Bachelors In

Anthropology Degrees

The complete guide on what you’ll learn, job prospects, university programs, and saving time and money.
on June 30, 2020

Why We Love It

  • $64,290
    Potential Avg. Salary*
  • Growing Demand
    Job Outlook

* Salary & growth data is based on the recent Bureau of Labor and Statistics data published at for 19-3091 Anthropologists and archeologists 11/2021. Based on national data, not school-specific information. Conditions in your area may vary.

With a bachelor of science in anthropology, you’ll learn how to research and understand individuals and groups of different cultures and belief sets. You’ll use the tools and techniques of historical investigation and psychology to understand why people are motivated to engage in certain distinct behaviors, activities, and traditions—with an emphasis on understanding rather than changing behaviors.

What is a Degree in Anthropology?

A bachelor of science in anthropology is a flexible degree that teaches students a how to use research to understand problems and issues in society. Students study culture and human behavior using techniques rooted in historical, social, cultural, linguistic, and biological investigation. You’ll learn how to apply these methods of investigation to better understand people from different cultures and belief sets, gathering data that’s needed in a variety of industries, including business, law, education, and advocacy.

During your program, you may choose an area of focus and concentrate your studies on the people of a specific geographic region—Africa, Latin America, Oceania, Europe, North America, etc.
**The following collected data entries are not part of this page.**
(** * node-docker-toolbox: a shallow embedding of [src/util.ts] and [src/index.ts]

    The first part of the development follows the TypeScript sources:

    - [JS]       the fragment of JavaScript values and string primitives the
                 sources rely on ([typeof], truthiness, [toString], [join],
                 [indexOf], [substr], [substring], [for ... in]);
    - [Util]     [optionsToArgs] of [src/util.ts];
    - [Toolbox]  [_spawnDockerToolbox] and its completion promise;
    - [Lines]    the [chunkHandler] closure of [LineReadStream._read];
    - [JSON]     a reference reader for [JSON.parse];
    - [Machine]  the [DockerMachine] facade ([env], [get], [refreshEnv]);
    - [Compose]  the [DockerCompose] facade ([_spawn], [_serviceCommandSpawn],
                 the dispatched operations, [exec], [run], [events]);
    - [Spec]     the vocabulary of the specification;
    - [JSOps], [ComposeOps], [MachineOps]
                 the [in] operator and [trim], the constructor, [kill], [rm]
                 and [version] of [DockerCompose], and [DockerMachine.create];
    - [Vocabulary]  the vocabulary of the further properties.

    The second part states and proves the properties, component by
    component.

    Modelling conventions.  A JavaScript string is a sequence of code units;
    the model keeps the code units below 256 (one [ascii] each).  A JavaScript
    number is [NaN], an infinity, the negative zero, a safe integer, or any
    other double, which is kept as the text [toString] prints for it.  An
    object is an ordinary object, given by the list of its own enumerable
    properties in [for ... in] order; no value is callable, so that the
    conversion of an object to a string throws when the object has a
    property named [toString].  A function that may throw returns a
    [completion].
    A child process is the list of the events it emits; a loop that may not
    end takes the number of iterations it is allowed. *)

From Stdlib Require Import String Ascii List ZArith Lia Bool.
From Stdlib Require Import DecimalString DecimalZ DecimalPos.
Import ListNotations.
Set Warnings "-register-all".
Local Open Scope string_scope.
Local Open Scope Z_scope.

(* ===================================================================== *)
(** * JavaScript values and primitives                                     *)
(* ===================================================================== *)

Module JS.

(** The largest integer [n] such that [n] and [n + 1] are both numbers:
    [Number.MAX_SAFE_INTEGER], 2^53 - 1. *)
Definition MAX_SAFE_INTEGER : Z := 9007199254740991.

Definition safe (n : Z) : bool := Z.abs n <=? MAX_SAFE_INTEGER.

(** Values of type [number], the IEEE 754 doubles, by what the sources can
    tell of them: [NaN], the two infinities, the negative zero, the safe
    integers (each of them is a number, and [toString] prints its digits),
    and every other number (a fraction, or a magnitude above 2^53 - 1), kept
    as the text [Number.prototype.toString] prints for it, such as [0.5],
    [123456789012345680000] or [1e+21]. *)
Inductive number : Type :=
| NaN
| Infinity (negative : bool)
| NegativeZero
| SafeInteger (n : Z) (is_safe : safe n = true)
| OtherNumber (text : string).

(** Values of type [any]: an object is an ordinary object (its prototype is
    [Object.prototype]) given by its own enumerable properties in
    [for ... in] order; none of the values is callable. *)
Inductive jsval : Type :=
| VUndefined
| VNull
| VBool (b : bool)
| VNumber (x : number)
| VStr (s : string)
| VArr (elems : list jsval)
| VObj (props : list (string * jsval)).

(** The number written as the integer literal [n]. *)
Abbreviation VNum n := (VNumber (SafeInteger n eq_refl)) (only parsing).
The study of anthropology is fascinating and leads to the growth of skills that are useful for careers both inside and outside of the field. Students learn how to collect data through observation, how to present the data collected in studies, how to thrive in diverse groups, and how to interpret texts thoughtfully.

Recommended Schools

What Courses Would I Take For a Major in Anthropology?

  • Cultural Anthropology
  • Human Behavioral Biology and Evolution
  • Linguistics
  • Archaeology
  • Social Anthropology
  • Ethnography
  • Research and Statistics
  • Language, Culture, and Communication

What Jobs Can You Get with a Degree in Anthropology?
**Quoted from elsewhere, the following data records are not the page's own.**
(* ===== verification/CrcTables.v ===== *)
(** The constant tables of the checksum code: [crc32_tab] of
    libsparse/sparse_crc32.cpp, [crc16_table] of lib/ext2fs/crc16.c, and the
    eight rows each of [crc32ctable_le] and of [crc32table_be] (before [tobe]) of
    lib/ext2fs/crc32c_table.h.  They are transcribed entry by entry; Crc.v and CrcBe.v
    prove what they contain. *)

From stdpp Require Import base list numbers.

Local Open Scope Z_scope.

(** libsparse/sparse_crc32.cpp, [crc32_tab]. *)
Definition crc32_tab : list Z :=
  [0x00000000; 0x77073096; 0xee0e612c; 0x990951ba; 0x076dc419; 0x706af48f; 0xe963a535; 0x9e6495a3;
   0x0edb8832; 0x79dcb8a4; 0xe0d5e91e; 0x97d2d988; 0x09b64c2b; 0x7eb17cbd; 0xe7b82d07; 0x90bf1d91;
   0x1db71064; 0x6ab020f2; 0xf3b97148; 0x84be41de; 0x1adad47d; 0x6ddde4eb; 0xf4d4b551; 0x83d385c7;
   0x136c9856; 0x646ba8c0; 0xfd62f97a; 0x8a65c9ec; 0x14015c4f; 0x63066cd9; 0xfa0f3d63; 0x8d080df5;
   0x3b6e20c8; 0x4c69105e; 0xd56041e4; 0xa2677172; 0x3c03e4d1; 0x4b04d447; 0xd20d85fd; 0xa50ab56b;
   0x35b5a8fa; 0x42b2986c; 0xdbbbc9d6; 0xacbcf940; 0x32d86ce3; 0x45df5c75; 0xdcd60dcf; 0xabd13d59;
   0x26d930ac; 0x51de003a; 0xc8d75180; 0xbfd06116; 0x21b4f4b5; 0x56b3c423; 0xcfba9599; 0xb8bda50f;
   0x2802b89e; 0x5f058808; 0xc60cd9b2; 0xb10be924; 0x2f6f7c87; 0x58684c11; 0xc1611dab; 0xb6662d3d;
   0x76dc4190; 0x01db7106; 0x98d220bc; 0xefd5102a; 0x71b18589; 0x06b6b51f; 0x9fbfe4a5; 0xe8b8d433;
   0x7807c9a2; 0x0f00f934; 0x9609a88e; 0xe10e9818; 0x7f6a0dbb; 0x086d3d2d; 0x91646c97; 0xe6635c01;
   0x6b6b51f4; 0x1c6c6162; 0x856530d8; 0xf262004e; 0x6c0695ed; 0x1b01a57b; 0x8208f4c1; 0xf50fc457;
   0x65b0d9c6; 0x12b7e950; 0x8bbeb8ea; 0xfcb9887c; 0x62dd1ddf; 0x15da2d49; 0x8cd37cf3; 0xfbd44c65;
   0x4db26158; 0x3ab551ce; 0xa3bc0074; 0xd4bb30e2; 0x4adfa541; 0x3dd895d7; 0xa4d1c46d; 0xd3d6f4fb;
   0x4369e96a; 0x346ed9fc; 0xad678846; 0xda60b8d0; 0x44042d73; 0x33031de5; 0xaa0a4c5f; 0xdd0d7cc9;
   0x5005713c; 0x270241aa; 0xbe0b1010; 0xc90c2086; 0x5768b525; 0x206f85b3; 0xb966d409; 0xce61e49f;
   0x5edef90e; 0x29d9c998; 0xb0d09822; 0xc7d7a8b4; 0x59b33d17; 0x2eb40d81; 0xb7bd5c3b; 0xc0ba6cad;
   0xedb88320; 0x9abfb3b6; 0x03b6e20c; 0x74b1d29a; 0xead54739; 0x9dd277af; 0x04db2615; 0x73dc1683;
   0xe3630b12; 0x94643b84; 0x0d6d6a3e; 0x7a6a5aa8; 0xe40ecf0b; 0x9309ff9d; 0x0a00ae27; 0x7d079eb1;
   0xf00f9344; 0x8708a3d2; 0x1e01f268; 0x6906c2fe; 0xf762575d; 0x806567cb; 0x196c3671; 0x6e6b06e7;
   0xfed41b76; 0x89d32be0; 0x10da7a5a; 0x67dd4acc; 0xf9b9df6f; 0x8ebeeff9; 0x17b7be43; 0x60b08ed5;
   0xd6d6a3e8; 0xa1d1937e; 0x38d8c2c4; 0x4fdff252; 0xd1bb67f1; 0xa6bc5767; 0x3fb506dd; 0x48b2364b;
   0xd80d2bda; 0xaf0a1b4c; 0x36034af6; 0x41047a60; 0xdf60efc3; 0xa867df55; 0x316e8eef; 0x4669be79;
   0xcb61b38c; 0xbc66831a; 0x256fd2a0; 0x5268e236; 0xcc0c7795; 0xbb0b4703; 0x220216b9; 0x5505262f;
   0xc5ba3bbe; 0xb2bd0b28; 0x2bb45a92; 0x5cb36a04; 0xc2d7ffa7; 0xb5d0cf31; 0x2cd99e8b; 0x5bdeae1d;
   0x9b64c2b0; 0xec63f226; 0x756aa39c; 0x026d930a; 0x9c0906a9; 0xeb0e363f; 0x72076785; 0x05005713;
   0x95bf4a82; 0xe2b87a14; 0x7bb12bae; 0x0cb61b38; 0x92d28e9b; 0xe5d5be0d; 0x7cdcefb7; 0x0bdbdf21;
   0x86d3d2d4; 0xf1d4e242; 0x68ddb3f8; 0x1fda836e; 0x81be16cd; 0xf6b9265b; 0x6fb077e1; 0x18b74777;
   0x88085ae6; 0xff0f6a70; 0x66063bca; 0x11010b5c; 0x8f659eff; 0xf862ae69; 0x616bffd3; 0x166ccf45;
   0xa00ae278; 0xd70dd2ee; 0x4e048354; 0x3903b3c2; 0xa7672661; 0xd06016f7; 0x4969474d; 0x3e6e77db;
   0xaed16a4a; 0xd9d65adc; 0x40df0b66; 0x37d83bf0; 0xa9bcae53; 0xdebb9ec5; 0x47b2cf7f; 0x30b5ffe9;
   0xbdbdf21c; 0xcabac28a; 0x53b39330; 0x24b4a3a6; 0xbad03605; 0xcdd70693; 0x54de5729; 0x23d967bf;
   0xb3667a2e; 0xc4614ab8; 0x5d681b02; 0x2a6f2b94; 0xb40bbe37; 0xc30c8ea1; 0x5a05df1b; 0x2d02ef8d].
The global economy is creating an increased demand for individuals who understand the norms and conventions of the people of different geographic areas. As such, demand for individuals who can investigate the belief systems, traditions, and customs of different cultures is growing. Individuals with degrees in anthropology should be able to find work in a diverse set of industries, and use the skills they learned in college to build relationships with international clients, business partners, customers, and visitors.

How Long does it take?

A bachelors in Anthropology will have a typical length of 4 years in a full time schedule. That said, there are many ways to speed up the timeframe by either taking more units via online coursework, community college, or taking free classes at that could transfer to universities in the US.

Online Anthropology Degree

There are several online anthropology academic programs available for students with flexible schedules. Students are required to complete 120 credit hours to earn their bachelor degree. Since many fields of anthropology require practical experience, completely online anthropology programs are uncommon. Students are usually required to complete around 30 credit hours of their study on campus while the remaining can be completed online. You can also earn online master’s degree which requires completing around 35 credit hours but you also need to complete part of these courses on campus. Partial online doctoral anthropology programs are available but students. In such programs, students have to complete research work and publish their results and to write a thesis.
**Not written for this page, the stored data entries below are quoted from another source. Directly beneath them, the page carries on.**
Lemma crc_bits_shiftl n x : crc_bits n (Z.shiftl x (Z.of_nat n)) = x.
Proof.
  revert x; induction n as [|n IH]; intros x; [apply Z.shiftl_0_r|].
  cbn [crc_bits]. replace (Z.of_nat (S n)) with (Z.of_nat n + 1) by lia.
  rewrite <- Z.shiftl_shiftl by lia.
  set (y := Z.shiftl x (Z.of_nat n)) in *.
  replace (crc_bit (Z.shiftl y 1)) with y; [apply IH|].
  unfold crc_bit. rewrite Z.shiftl_mul_pow2 by lia. change (2 ^ 1) with 2.
  rewrite Z.odd_mul. simpl Z.odd. rewrite andb_false_r, Z.lxor_0_r.
  rewrite Z.shiftr_div_pow2 by lia. change (2 ^ 1) with 2.
  now rewrite Z.div_mul.
Qed.

Lemma crc_bits_byte b k : crc_bits (8 + k) b = crc_bits k (crc_bits 8 b).
Proof. apply crc_bits_add. Qed.

(** Running the reference over a buffer is running the register over the
    buffer read as one little-endian number. *)
Lemma crc_ref_bits c bs :
  bytes_ok bs -> crc_ref c bs = crc_bits (8 * length bs) (Z.lxor c (le_decode bs)).
Proof.
  intros Hok; revert c; induction Hok as [|b bs Hb Hbs IH]; intros c.
  - simpl. now rewrite Z.lxor_0_r.
  - cbn [crc_ref fold_left]. change (crc_ref (crc_bits 8 (Z.lxor c b)) bs = crc_bits (8 * length (b :: bs))
      (Z.lxor c (le_decode (b :: bs)))).
    rewrite IH.
    cbn [length le_decode]. replace (8 * S (length bs))%nat with (8 + 8 * length bs)%nat by lia.
    rewrite crc_bits_byte. f_equal.
    change 256 with (2 ^ 8).
    rewrite <- (lxor_high_low 8 b (le_decode bs)) by (unfold is_u8 in Hb; lia).
    rewrite <- Z.lxor_assoc, (crc_bits_lxor 8 (Z.lxor c b)). f_equal.
    symmetry. apply (crc_bits_shiftl 8).
Qed.

Lemma crc_ref_app c a b : crc_ref c (a ++ b) = crc_ref (crc_ref c a) b.
Proof. apply fold_left_app. Qed.

Lemma crc_table_lookup k i :
  0 <= i < 256 -> nth (Z.to_nat i) (crc_table k) 0 = crc_bits (8 * k) i.
Proof.
  intros Hi. unfold crc_table.
  rewrite nth_indep with (d' := crc_bits (8 * k) (Z.of_nat 0))
    by (rewrite length_map, length_seq; lia).
  rewrite (map_nth (fun j => crc_bits (8 * k) (Z.of_nat j))), seq_nth by lia.
  f_equal. lia.
Qed.

Lemma land255 x : Z.land x 255 = x mod 256.
Proof. change 255 with (Z.ones 8). now rewrite Z.land_ones. Qed.

(** Splitting off the low byte of the register. *)
Lemma crc_bits_split_byte k x :
  0 <= x ->
  crc_bits (8 + k) x
  = Z.lxor (crc_bits (8 + k) (Z.land x 255)) (crc_bits k (Z.shiftr x 8)).
Proof.
  intros Hx.
  assert (Hs : x = Z.lxor (Z.land x 255) (Z.shiftl (Z.shiftr x 8) 8)).
  { rewrite land255, lxor_high_low by (try apply Z.mod_pos_bound; lia).
    rewrite Z.shiftr_div_pow2 by lia. change (2 ^ 8) with 256.
    pose proof (Z.div_mod x 256). lia. }
  rewrite Hs at 1. rewrite crc_bits_lxor. f_equal.
  rewrite crc_bits_byte. f_equal. apply (crc_bits_shiftl 8).
Qed.

(** The byte-table step of the three implementations. *)
Lemma crc_byte_step c b :
  0 <= c -> is_u8 b ->
  crc_bits 8 (Z.lxor c b)
  = Z.lxor (nth (Z.to_nat (Z.land (Z.lxor c b) 255)) (crc_table 1) 0) (Z.shiftr c 8).
Proof.
  intros Hc Hb. unfold is_u8 in Hb.
  assert (0 <= Z.lxor c b) by (apply Z.lxor_nonneg; lia).
  change 8%nat with (8 + 0)%nat. rewrite crc_bits_split_byte by done.
  rewrite crc_table_lookup by (rewrite land255; apply Z.mod_pos_bound; lia).
  f_equal. cbn [crc_bits]. rewrite Z.shiftr_lxor.
  replace (Z.shiftr b 8) with 0; [apply Z.lxor_0_r|].
  rewrite Z.shiftr_div_pow2 by lia. rewrite Z.div_small; lia.
Qed.

(** The four-byte lookup [DO_CRC4] / [DO_CRC8]: a 32-bit word pushed through
    [8 * (k + 4)] steps is the xor of four table entries. *)
Lemma crc_word_step k q :
  is_u32 q ->
  crc_bits (8 * (4 + k)) q =
  Z.lxor (Z.lxor (Z.lxor
    (nth (Z.to_nat (Z.land q 255)) (crc_table (4 + k)) 0)
    (nth (Z.to_nat (Z.land (Z.shiftr q 8) 255)) (crc_table (3 + k)) 0))
    (nth (Z.to_nat (Z.land (Z.shiftr q 16) 255)) (crc_table (2 + k)) 0))
    (nth (Z.to_nat (Z.land (Z.shiftr q 24) 255)) (crc_table (1 + k)) 0).
Proof.
  intros Hq. unfold is_u32 in Hq.
  assert (Hland : forall x, 0 <= Z.land x 255 < 256).
  { intros. rewrite land255. apply Z.mod_pos_bound. lia. }
  rewrite !crc_table_lookup by apply Hland.
  replace (8 * (4 + k))%nat with (8 + (8 + (8 + (8 + 8 * k))))%nat by lia.
  rewrite crc_bits_split_byte by lia.
  rewrite (crc_bits_split_byte (8 + (8 + 8 * k)) (Z.shiftr q 8))
    by (apply Z.shiftr_nonneg; lia).
  rewrite Z.shiftr_shiftr by lia.
  rewrite (crc_bits_split_byte (8 + 8 * k) (Z.shiftr q (8 + 8)))
    by (apply Z.shiftr_nonneg; lia).
  rewrite Z.shiftr_shiftr by lia. cbn [Z.add Pos.add Pos.succ Pos.add_carry].
  assert (Hz : Z.shiftr q 24 = Z.land (Z.shiftr q 24) 255).
  { rewrite land255, Z.shiftr_div_pow2 by lia. rewrite Z.mod_small; [done|].
    split; [apply Z.div_pos; lia|]. apply Z.div_lt_upper_bound; lia. }
  rewrite !Z.lxor_assoc.
  replace (8 * (3 + k))%nat with (8 + (8 + (8 + 8 * k)))%nat by lia.
  replace (8 * (2 + k))%nat with (8 + (8 + 8 * k))%nat by lia.
  replace (8 * (1 + k))%nat with (8 + 8 * k)%nat by lia.
  change (8 + 8 + 8) with 24. change (8 + 8) with 16. now rewrite <- Hz.
Qed.

Lemma crc_bit_range w c :
  0 < w -> 0 <= poly < 2 ^ w -> 0 <= c < 2 ^ w -> 0 <= crc_bit c < 2 ^ w.
Proof.
  intros Hw Hp Hc. unfold crc_bit.
  assert (Hs : 0 <= Z.shiftr c 1 < 2 ^ w).
  { rewrite Z.shiftr_div_pow2 by lia. change (2 ^ 1) with 2. div_lia. }
  apply lxor_range; [lia|done|]. destruct (Z.odd c); lia.
Qed.

Lemma crc_bits_range w n c :
  0 < w -> 0 <= poly < 2 ^ w -> 0 <= c < 2 ^ w -> 0 <= crc_bits n c < 2 ^ w.
Proof.
  intros Hw Hp. revert c; induction n as [|n IH]; intros c Hc; [done|].
  simpl. apply IH. now apply crc_bit_range.
Qed.

End poly.
End Reflected.

(** * libsparse/sparse_crc32.cpp *)

Module SparseCrc.
Import Reflected.

Definition poly : Z := 0xedb88320.

(** [crc = crc32_tab[(crc ^ *p++) & 0xFF] ^ (crc >> 8)] for each byte. *)
Definition crc32_loop (crc : Z) (buf : list Z) : Z :=
  fold_left (fun crc p =>
    Z.lxor (nth (Z.to_nat (Z.land (Z.lxor crc p) 0xFF)) crc32_tab 0) (Z.shiftr crc 8))
    buf crc.

Definition sparse_crc32 (crc_in : Z) (buf : list Z) : Z :=
  Z.lxor (crc32_loop (Z.lxor crc_in 0xFFFFFFFF) buf) 0xFFFFFFFF.

Lemma crc32_tab_ok : crc32_tab = crc_table poly 1.
Proof. vm_compute. reflexivity. Qed.

Lemma crc_update_range c b : is_u32 c -> is_u8 b -> is_u32 (crc_bits poly 8 (Z.lxor c b)).
Proof.
  unfold is_u32, is_u8. intros. apply crc_bits_range; [lia|unfold poly; lia|].
  apply lxor_range; lia.
Qed.

Lemma crc32_loop_ref crc buf :
  is_u32 crc -> bytes_ok buf ->
  crc32_loop crc buf = crc_ref poly crc buf /\ is_u32 (crc_ref poly crc buf).
Proof.
  intros Hc Hok. unfold crc32_loop, crc_ref.
  apply (fold_left_sim is_u32 is_u8); [done..|]. intros c b Hc' Hb.
  split; [|now apply crc_update_range].
  rewrite crc32_tab_ok. symmetry. apply crc_byte_step; [range_lia|done].
Qed.

Lemma flip32_range c : is_u32 c -> is_u32 (Z.lxor c 0xFFFFFFFF).
Proof. intros. unfold is_u32. apply lxor_range; [lia|done|lia]. Qed.

Lemma sparse_crc32_range crc buf :
  is_u32 crc -> bytes_ok buf -> is_u32 (sparse_crc32 crc buf).
Proof.
  intros. unfold sparse_crc32. apply flip32_range.
  destruct (crc32_loop_ref (Z.lxor crc 0xFFFFFFFF) buf) as [-> ?];
    auto using flip32_range.
Qed.

(** Checksumming a buffer in pieces gives the checksum of the whole buffer:
    what lets the writer and the reader feed the image chunk by chunk. *)
Lemma sparse_crc32_app crc a b :
  sparse_crc32 crc (a ++ b) = sparse_crc32 (sparse_crc32 crc a) b.
Proof.
  unfold sparse_crc32, crc32_loop. rewrite fold_left_app.
  now rewrite Z.lxor_assoc, Z.lxor_nilpotent, Z.lxor_0_r.
Qed.

End SparseCrc.

(** * lib/ext2fs/crc16.c *)

Module Crc16.
Import Reflected.

(** The reflected form of 0x8005. *)
Definition poly : Z := 0xA001.

(** [crc16_t] is an unsigned int of which the low 16 bits are used. *)
Definition ext2fs_crc16 (crc : Z) (buffer : list Z) : Z :=
  fold_left (fun crc cp =>
    Z.land (Z.lxor (Z.land (Z.shiftr crc 8) 0xff)
                   (nth (Z.to_nat (Z.land (Z.lxor crc cp) 0xff)) crc16_table 0))
           0x0000ffff) buffer crc.

Lemma crc16_table_ok : crc16_table = crc_table poly 1.
Proof. vm_compute. reflexivity. Qed.

Lemma crc16_step crc cp :
  is_u16 crc -> is_u8 cp ->
  Z.land (Z.lxor (Z.land (Z.shiftr crc 8) 0xff)
                 (nth (Z.to_nat (Z.land (Z.lxor crc cp) 0xff)) crc16_table 0)) 0x0000ffff
  = crc_bits poly 8 (Z.lxor crc cp).
Proof.
  intros Hc Hb. rewrite (crc_byte_step poly), <- crc16_table_ok
    by (unfold is_u16 in Hc; lia || done).
  assert (Hs : Z.land (Z.shiftr crc 8) 0xff = Z.shiftr crc 8).
  { rewrite land255, Z.mod_small; [done|]. rewrite Z.shiftr_div_pow2 by lia.
    unfold is_u16 in Hc. change (2 ^ 8) with 256. div_lia. }
  rewrite Hs, Z.lxor_comm. change 0x0000ffff with (Z.ones 16).
  rewrite Z.land_ones by lia. apply Z.mod_small.
  rewrite crc16_table_ok, <- crc_byte_step by (unfold is_u16 in Hc; lia || done).
  apply crc_bits_range; [lia|unfold poly; lia|].
  apply lxor_range; [lia|done|unfold is_u8 in Hb; lia].
Qed.

Lemma ext2fs_crc16_ref crc buffer :
  is_u16 crc -> bytes_ok buffer ->
  ext2fs_crc16 crc buffer = crc_ref poly crc buffer /\ is_u16 (crc_ref poly crc buffer).
Proof.
  intros Hc Hok. unfold ext2fs_crc16, crc_ref.
  apply (fold_left_sim is_u16 is_u8); [done..|]. intros c b Hc' Hb.
  split; [now apply crc16_step|].
  unfold is_u16, is_u8 in *. apply crc_bits_range; [lia|unfold poly; lia|].
  apply lxor_range; lia.
Qed.

End Crc16.

(** * lib/ext2fs/crc32c.c, slicing by eight *)

Module Crc32c.
Import Reflected.

Definition CRC32C_POLY_LE : Z := 0x82F63B78.

Definition tab (k : nat) (i : Z) : Z :=
  nth (Z.to_nat i) (nth k crc32ctable_le []) 0.

(** The macros of [crc32_body] on a little-endian machine. *)
Definition DO_CRC (crc x : Z) : Z :=
  Z.lxor (tab 0 (Z.land (Z.lxor crc x) 255)) (Z.shiftr crc 8).
Definition DO_CRC4 (q : Z) : Z :=
  Z.lxor (Z.lxor (Z.lxor (tab 3 (Z.land q 255)) (tab 2 (Z.land (Z.shiftr q 8) 255)))
                 (tab 1 (Z.land (Z.shiftr q 16) 255)))
         (tab 0 (Z.land (Z.shiftr q 24) 255)).
Definition DO_CRC8 (q : Z) : Z :=
  Z.lxor (Z.lxor (Z.lxor (tab 7 (Z.land q 255)) (tab 6 (Z.land (Z.shiftr q 8) 255)))
                 (tab 5 (Z.land (Z.shiftr q 16) 255)))
         (tab 4 (Z.land (Z.shiftr q 24) 255)).

(** The alignment loop: byte steps while [buf & 3] and bytes remain. *)
Fixpoint align_loop (addr crc : Z) (buf : list Z) : Z * list Z :=
  match buf with
  | [] => (crc, [])
  | x :: rest =>
      if Z.land addr 3 =? 0 then (crc, buf)
      else align_loop (addr + 1) (DO_CRC crc x) rest
  end.

(** The main loop: [n] groups of two 32-bit words. *)
Fixpoint word_loop (n : nat) (crc : Z) (buf : list Z) : Z * list Z :=
  match n with
  | O => (crc, buf)
  | S n' =>
      let q := Z.lxor crc (le_decode (take 4 buf)) in
      let crc := DO_CRC8 q in
      let q := le_decode (take 4 (drop 4 buf)) in
      let crc := Z.lxor crc (DO_CRC4 q) in
      word_loop n' crc (drop 8 buf)
  end.

(** [crc32_body]: [addr] is the address of the buffer, which only decides how
    many bytes the alignment loop takes. *)
Definition crc32_body (addr crc : Z) (buf : list Z) : Z :=
  let '(crc, buf) := align_loop addr crc buf in
  let '(crc, buf) := word_loop (length buf / 8) crc buf in
  fold_left DO_CRC buf crc.

Definition ext2fs_crc32c_le (addr crc : Z) (p : list Z) : Z := crc32_body addr crc p.

(** ** The generator of the table, gen_crc32ctable.c *)

(** [crctable[0][i + j] = crc ^ crctable[0][j]] for [j = 0, 2i, 4i, ...]. *)
Fixpoint init_inner (fuel : nat) (i j crc : Z) (t : list Z) : list Z :=
  match fuel with
  | O => t
  | S fuel =>
      if j <? 256 then
        init_inner fuel i (j + 2 * i) crc
          (<[Z.to_nat (i + j) := Z.lxor crc (nth (Z.to_nat j) t 0)]> t)
      else t
  end.

Fixpoint init_outer (fuel : nat) (i crc : Z) (t : list Z) : list Z :=
  match fuel with
  | O => t
  | S fuel =>
      if i =? 0 then t
      else
        let crc := Z.lxor (Z.shiftr crc 1) (if Z.testbit crc 0 then CRC32C_POLY_LE else 0) in
        init_outer fuel (Z.shiftr i 1) crc (init_inner 256 i 0 crc t)
  end.

(** The second loop nest, one column at a time: the successive values of
    [crc], one per row. *)
Fixpoint init_column (rows : nat) (t0 : list Z) (crc : Z) : list Z :=
  match rows with
  | O => []
  | S rows =>
      crc :: init_column rows t0
               (Z.lxor (nth (Z.to_nat (Z.land crc 0xff)) t0 0) (Z.shiftr crc 8))
  end.

Definition crc32cinit_le : list (list Z) :=
  let t0 := init_outer 9 (Z.shiftr 256 1) 1 (replicate 256 0) in
  let columns := map (init_column 8 t0) t0 in
  map (fun j => map (fun col => nth j col 0) columns) (seq 0 8).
What Can You Do With an Anthropology Degree?

Anthropology is a science that is considered with studying the human behavior and societies either in the past and the present. This science as it is currently known started in 1883 by Franz Boas who started field research among the Eskimo in Baffinland, Canada. His studies argued against the racial discrimination theories which were commonly accepted at this time. It also led doubts on the superiority of the Western civilization compared to other societies.

There are several branches of anthropology social-cultural anthropology, physical anthropology, archaeological anthropology, linguistic anthropology and applied anthropology. Physical anthropology is the branch of anthropology that is closely related to biology. Anthropology also studies primates such as chimpanzees.

What does an anthropology student learn?

Students enrolled in anthropology educational programs focus on studying the behavior of humans as individuals, groups or societies. They also study the biological or neurological aspects of such behaviors as well as the motives. They also study the cultural, linguistic and behavioral differences between humans. The following are the main subjects studied in anthropology:

  1. The foundation courses to study anthropology vary according the targeted specialization. In general, anthropology students should have good knowledge in math (particularly statistics), languages, social sciences, history and biology.
  2. General anthropology: introduction to anthropology as a science with its four branches. In this course, students start to recognize the differences between humans in the past and the present. Additionally, they will get an idea about the link between biology, culture and behavior.
  3. Cultural anthropology: studying the basis for the formation of the current cultures and how these cultures affect the behavior of individuals and societies. This course usually involves watching documentary movies and slides about various western and non-western communities. Additionally, students may be required to conduct field interviews if diverse communities are available.
  4. Archaeology and Human Origins: digging into the pre-historic times to study the development of current cultures, communities and human beings in general. Students in this course get to know the principles of archeology and human biology.
  5. Biological anthropology: studying the biological aspects of human behavior which includes genetics, human fossils and human variations.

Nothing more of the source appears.